Scott Simpson of Industrial Nature, a firm that produces building blocks and insulation from hemp crops, and Sam Whitten, whose company Hemp Eyewear is hoping to displace plastic frames with a sustainable alternative, join six other fledgling Scottish businesses to receive dedicated coaching, workshops and funding of up to 20,000 euros to help their business take off.
“Hemp is the most renewable resource on Earth – and we wanted to do something with it that hadn’t been done before,” said Whitten, whose firm is based in Edinburgh.
A product design graduate of Glasgow Caledonian university, the 26-year-old grew up in the village of Broughton in Peeblesshire and started his own firm making handcrafted luxury sunglasses and fashion accessories earlier this year.
The accelerator he has joined is part of Climate-KIC – the EU’s biggest climate entrepreneurship support programme, which ECCI brought to Scotland for the first time earlier this year. Through the Climate-KIC programme, ECCI is providing innovators in Scotland with dedicated support to develop a solid business plan and develop into commercially successful businesses which help drive the move to a zero carbon society.
Both Industrial Nature and Hemp Eyewear are at the vanguard of forging new ways to bring hemp into the mainstream as a material which can have a massive climate impact by reducing the use of concrete and plastic or other oil-based products, and cutting down the impact of the production and construction process in their respective industries.
Whitten plans to move into jewellery, clothing and even sustainable architecture in the next couple of years.
His products are all made out of cannabis - but they could not get you high.
Although cannabis as a drug and industrial hemp both contain the psychoactive component tetrahydrocannabinol, they are distinct strains with unique biochemical compositions. Hemp has lower concentrations of THC and higher concentrations of cannabidiol, which decreases or eliminates its psychoactive effects. A licence is required to grow hemp in the UK.

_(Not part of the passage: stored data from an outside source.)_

Lemma pt_frame_grows s s' fl T K r M M' T' :
  vm s fl T K → T !! r = Some M → pt_frame r s s' →
  (∀ t, table_of s' T' t → is_table s' r t ∨ table_of s T t) → grows s T s' T'.
Proof.
  intros Hvm HT Hf Htab. split; [apply Hf|]. intros p Hp Hr Hn. split_and!.
  - intros [Ht|Ht]%Htab; [|done]. apply (pf_tables _ _ _ Hf) in Ht as [Ht|[_ H0]]; [|lia].
    apply Hn. by exists r, M.
  - rewrite (pf_rc _ _ _ Hf) by lia. lia.
  - intros x Hx. eapply (update_data s s' fl T K r M); [done|done|done|done|lia|done|done].
Qed.

(** What [mappages] of one page requires of the new entry. *)
Definition may_map (s : mach) T (vpn pa perm : Z) : Prop :=
  0 <= pa < 2 ^ 56 ∧ pa mod PGSIZE = 0 ∧ 0 <= perm < 1024 ∧
  (owned vpn = true → page_ok pa ∧ ¬ table_of s T pa ∧ 0 < m_pgrc s (pa / PGSIZE) ∧
     (Z.testbit perm 2 = true → m_pgrc s (pa / PGSIZE) <= 1)).

Lemma mkpte_w pa perm :
  0 <= pa < 2 ^ 56 → 0 <= perm < 1024 →
  truth (Z.land (mkpte pa perm) PTE_W) = Z.testbit perm 2.
Proof.
  intros Hpa Hpe. unfold PTE_W. rewrite truth_flag by lia.
  destruct (mkpte_ok pa perm Hpa Hpe) as (_ & _ & ->).
  rewrite Z.lor_spec. change (Z.testbit PTE_V 2) with false. apply orb_false_r.
Qed.

Lemma mappages_vm s fl T K r M va pa perm :
  vm s fl T K → kpos K → alloc_unlocked s → T !! r = Some M →
  0 <= va < MAXVA → va mod PGSIZE = 0 → M !! (va / PGSIZE) = None →
  may_map s T (va / PGSIZE) pa perm →
  wp (mappages r va PGSIZE pa perm) (λ x s', ∃ used fl', fl = used ++ fl' ∧
    (length used <= 2)%nat ∧ m_held s' = m_held s ∧
    (∀ i, m_pgrc s i ≠ 0 → m_pgrc s' i = m_pgrc s i) ∧
    let pte := mkpte pa perm in let T' := <[r := <[va / PGSIZE := pte]> M]> T in
    ((x = 0 ∧ grows s T s' T' ∧ vm s' fl' T' (λ p, K p - ref1 (va / PGSIZE) pte p)) ∨
     (x = -1 ∧ fl' = [] ∧ grows s T s' T ∧ vm s' fl' T K))) s.
Proof.
  intros Hvm HK Hu HT Hva Hal HM (Hpa & Hpal & Hpe & Hown).
  pose proof (vm_space _ _ _ _ Hvm r M HT) as Ha.
  assert (∀ t s', page_ok t → m_pgrc s (t / PGSIZE) = 0 → is_table s' r t → K t = 0) as Hnew
    by (intros t s' Hp H0 _; by apply (free_no_ref _ _ _ _ _ Hvm HK)).
  pose proof (Z.div_mod va PGSIZE ltac:(done)) as Hdiv.
  wp_use (mappages_spec s r M fl va PGSIZE pa perm 0);
    [done|apply Hvm|done|lia|done| |done| |lia|lia| |].
  { pose proof (aligned_lt_add va MAXVA Hal ltac:(done)). lia. }
  { replace (va + PGSIZE - 1) with (PGSIZE - 1 + va / PGSIZE * PGSIZE) by lia.
    rewrite !PGROUNDDOWN_div, Z.div_add by done. change ((PGSIZE - 1) / PGSIZE) with 0. lia. }
  { intros i Hi. by replace i with (va / PGSIZE) by lia. }
  intros x s' (Hf & k & used & fl' & Hfl & Hlen & Hk & Has & Hres).
  exists used, fl'. split_and!; [done|lia|apply Hf|apply Hf|]. cbn zeta.
  destruct Hres as [[-> ->]|(-> & Hk0 & ->)]; [left|right].
  - simpl in Has. rewrite Z.add_0_r, Z.mul_0_l, Z.add_0_r in Has.
    set (pte := mkpte pa perm) in *. set (vpn := va / PGSIZE) in *.
    destruct (mkpte_ok pa perm Hpa Hpe) as (Hr & Hv & Hfl').
    pose proof (mkpte_pa pa perm Hpa Hpal Hpe) as Hppa.
    assert (∀ t, is_table s' r t ∨ table_of s T t → owned vpn = true → t ≠ pa) as Hnt.
    { intros t Ht Ho ->. destruct (Hown Ho) as (Hok & Hntab & Hrc & _).
      destruct Ht as [[Ht|[_ ?]]%(pf_tables _ _ _ Hf)|Ht]; [|lia|done].
      apply Hntab. by exists r, M. }
    assert (vm s' fl' (<[r := <[vpn := pte]> M]> T) (λ p, K p - ref1 vpn pte p)) as Hvm'.
    { apply (vm_update s s' fl fl' T K _ r M _ Hvm HT Hf Has Hk).
      - intros p. rewrite refs1_insert by done. lia.
      - intros t Ht. destruct (owned vpn) eqn:Ho; [|by rewrite ref1_ne; [lia|right]].
        rewrite ref1_ne; [lia|]. left. unfold pte. rewrite Hppa. by apply Hnt.
      - eauto.
      - intros v q. rewrite lookup_insert. case_decide as E; [|by intros ->].
        intros [= <-] _ Ho. rewrite <- E in Ho. destruct (Hown Ho) as (Hok & Hntab & Hrc & Hw).
        unfold pte. rewrite Hppa. split_and!; [done|lia|lia|]. rewrite mkpte_w by done.
        rewrite (pf_rc _ _ _ Hf) by lia. done. }
    split_and!; [done| |done]. eapply pt_frame_grows; [done|done|done|done|].
    intros t Ht. by apply (update_table s s' fl T K r M _ Hvm HT Hf) in Ht.
  - assert (k = 0%nat) as -> by lia. simpl in Has.
    assert (vm s' [] (<[r := M]> T) K) as Hvm'.
    { apply (vm_update s s' fl [] T K _ r M _ Hvm HT Hf Has Hk); eauto. done. }
    rewrite insert_id in Hvm' by done. split_and!; [done|done| |done].
    eapply pt_frame_grows; [done|done|done|done|]. intros t Ht.
    rewrite <- (insert_id T r M HT) in Ht.
    by apply (update_table s s' fl T K r M _ Hvm HT Hf) in Ht.
Qed.

(** * Changing and removing an entry *)

(** The loop head of [uvmunmap], [uvmcopy] and others: look up the entry of a
    mapped page. *)
Lemma walk_mapped s r M va pte {B} (k : Z → kM mach B) (Q : B → mach → Prop) :
  aspace s r M → 0 <= va < MAXVA → M !! (va / PGSIZE) = Some pte →
  (∀ a, leaf_addr (m_mem s) r va = Some a → in_ram a 8 = true → ld64 (m_mem s) a = pte →
     a ≠ 0 → wp (k a) Q s) →
  wp (walk r va false ≫= k) Q s.
Proof.
  intros Ha Hva HM Hk. wp_step. unfold wp at 1.
  rewrite walk_pure by (apply Ha || lia). destruct (aspace_lookup s r M va pte Ha Hva HM) as (a & Hl & Hld).
  destruct (leaf_addr_ok r va a s (as_wf _ _ _ Ha) Hl) as (Hram & Hpos & _).
  rewrite Hl. simpl. apply Hk; [done|done|done|lia].
Qed.

Section store.
  Context (s : mach) (fl : list Z) (T : gmap Z (gmap Z Z)) (K : Z → Z) (r va a pte : Z) (M : gmap Z Z).
  Context (Hvm : vm s fl T K) (HT : T !! r = Some M) (Hva : 0 <= va < MAXVA).
  Context (HM : M !! (va / PGSIZE) = Some pte) (Ha : leaf_addr (m_mem s) r va = Some a).

Lemma store_frame v : 0 <= v < 2 ^ 64 → pt_frame r s (store_mem a v s).
Proof. intros Hv. eapply leaf_store_frame; [|done]. by apply (vm_space _ _ _ _ Hvm r M). Qed.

Hemp is attractive to commercial concerns as it is easy to grow, even in poor soil, requires no weedkillers and consumes less water than other plants during cultivation.
The crop is considered to be one of the least environmentally damaging available.
Whitten currently sources his industrial hemp from legal suppliers in eastern Europe but soon hopes to be able to grow his own crops in Scotland.
He added: “It’s a leading-edge sustainable technology that turns organic plant fibre into solid material that is lighter and stronger than carbon fibre,” he said.
“The applications for this are almost limitless, but more importantly it is made from a renewable resource.”